Milk and egg substitutions for baking and cooking.
There are lots of reasons you may find yourself needing dairy or egg substitutes while preparing food and they are not just related to allergies or sensitivities. Sometimes we just run out of ingredients or find the shelf life of something has expired.
These are just some of the substitutes that I’ve used in my kitchen. Of course, there are many more depending on what allergies or sensitivities you or a family member may have.
~ Vanilla Powder can be substituted for a corn-free diet instead of vanilla extract.
~ Gluten-free baking mixes and flour blends
~ Duck eggs instead of chicken eggs.
~ Milk substitutes such as soy milk, almond milk, coconut milk, oat milk, cashew milk, and rice milk.
~ Pure Irish Butter is corn-free butter. Earth Balance is dairy-free, and Spectrum Vegetable Shortening is a non-hydrogenated allergy-friendly shortening containing only palm oil.
The following are products that can be used to replace eggs and dairy in baking:
For the following egg replacers, use only to replace 2 eggs in a recipe for best results.
Chia Seed Egg Replacer:
I’ve seen two ways to mix chia seeds.
~ one egg = 1 tsp ground chia seeds with 2 Tbsp warm water, mix, and let sit until becomes gel-like. (5-8 min)
~ one egg = 1 Tbsp whole chia seeds with 3 Tbsp warm water, mix, and let sit until thickened and gel-like. (5-8 min)
Flax Meal Egg Replacer:
~ one egg = 2 1/2 tsp ground flax meal with 3 Tbsp warm water, mix, and let sit until thickened and gel-like. (5-8 min)
Baking Powder, Water & Oil:
~ one egg = 2 tsp baking powder, 2 tsp water, and 1 Tbsp oil. Add the baking powder to the dry ingredients and the water and oil to the wet ingredients. This is a good egg replacer for muffins and pancakes, gives them a nice fluffy texture.
Applesauce, mashed banana, or pumpkin puree:
~ one egg = 3-4 Tbsp of applesauce, mashed banana, or pumpkin added to moist ingredients and 1/2 tsp baking powder to dry ingredients, and an extra tsp oil or butter.
To replace larger amounts of eggs use the following:
Aquafaba – drain the liquid from canned garbanzo beans ~ 3 Tbsp liquid equals 1 egg.
ENER-G Egg Replacer – follow package directions.
Bob’s Red Mill Egg Replacer – follow package directions.
Tofu – use 1/4 cup soft or silken type for each egg. Works well in mayonnaise and egg salad recipes or as scrambled eggs.

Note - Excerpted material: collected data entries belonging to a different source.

(** * Restaurant point-of-sale: order lifecycle, delegation and reporting gate

    A shallow embedding of the order handlers of [app/pos/views.py] and of
    the model classes of [app/models.py] they call, with the properties of
    the order state machine, the transfer protocol, the logout gate, the PIN
    records and the branch order counter.

    Conventions.
    - A table is the list of its rows, in insertion order; a primary key is a
      [Z]; a nullable column is an [option].
    - [datetime] values are instants in seconds ([Z]); [func.date] is the day
      number of the instant.
    - Money ([Numeric(10, 2)] columns and the JSON amounts of a request) is
      counted in hundredths, as a [Z].
    - A handler takes the request context (the logged-in user, the clock) and
      the database, and returns the database it leaves behind together with
      its JSON response.  [db.session.rollback()] returns the database the
      handler was given.
    - [socketio.emit] calls, [print] calls, the free text of audit
      descriptions, and the request fields that no modelled query reads
      ([customer_id], [delivery_company_id], [return_to]) are not part of
      the model. *)

From Stdlib Require Import ZArith List String Bool Lia Ascii DecimalString.
Import ListNotations.
Open Scope string_scope.
Open Scope Z_scope.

For each stick of butter or (8Tbsp) substitute the following:
~ 8 Tbsp vegetable, olive oil, or liquid coconut oil
~ 8 Tbsp Spectrum Organic Shortening
~ 8 Tbsp Earth Balance (non-dairy) Buttery Spread or Sticks
~ 8 Tbsp Coconut Oil
~ 6 Tbsp unsweetened applesauce plus 2 Tbsp fat of choice. This is a lower-fat option for baking.
Soy Yogurt or Coconut Yogurt
Soy Sour Cream
Equal amounts of any of the following:
~ soy milk
~ rice milk
~ coconut milk
~ hemp milk
~ goat’s milk
~ fruit juice
~ and any other type of milk substitute on the market, there are new ones all the time.
To replace 1 cup of buttermilk:
~ 1 cup soy milk with 1 tbsp lemon juice or apple cider vinegar. Let stand for 5 minutes.
~ 1 cup coconut milk with 1 tbsp apple cider vinegar. Let stand for 5 minutes.
~ 7/8 cup rice milk with 2 tsp apple cider vinegar. Let stand for 5 minutes.
~ 7/8 cup fruit juice with 2 tsp apple cider vinegar. Let stand for 5 minutes.
~ 7/8 cup water, I would use water as a last resort.
Sweetened Condensed Milk: often used in cheesecakes
Sweetened Condensed Coconut Milk ~ this is a fantastic product but I have found the baking time needs to be adjusted on recipes. You will most likely need to bake whatever you are making 30-60 minutes longer than the recipe shows. The final result has just a hint of very mild coconut flavor as well, but this flavor has not changed the outcome of the original recipe.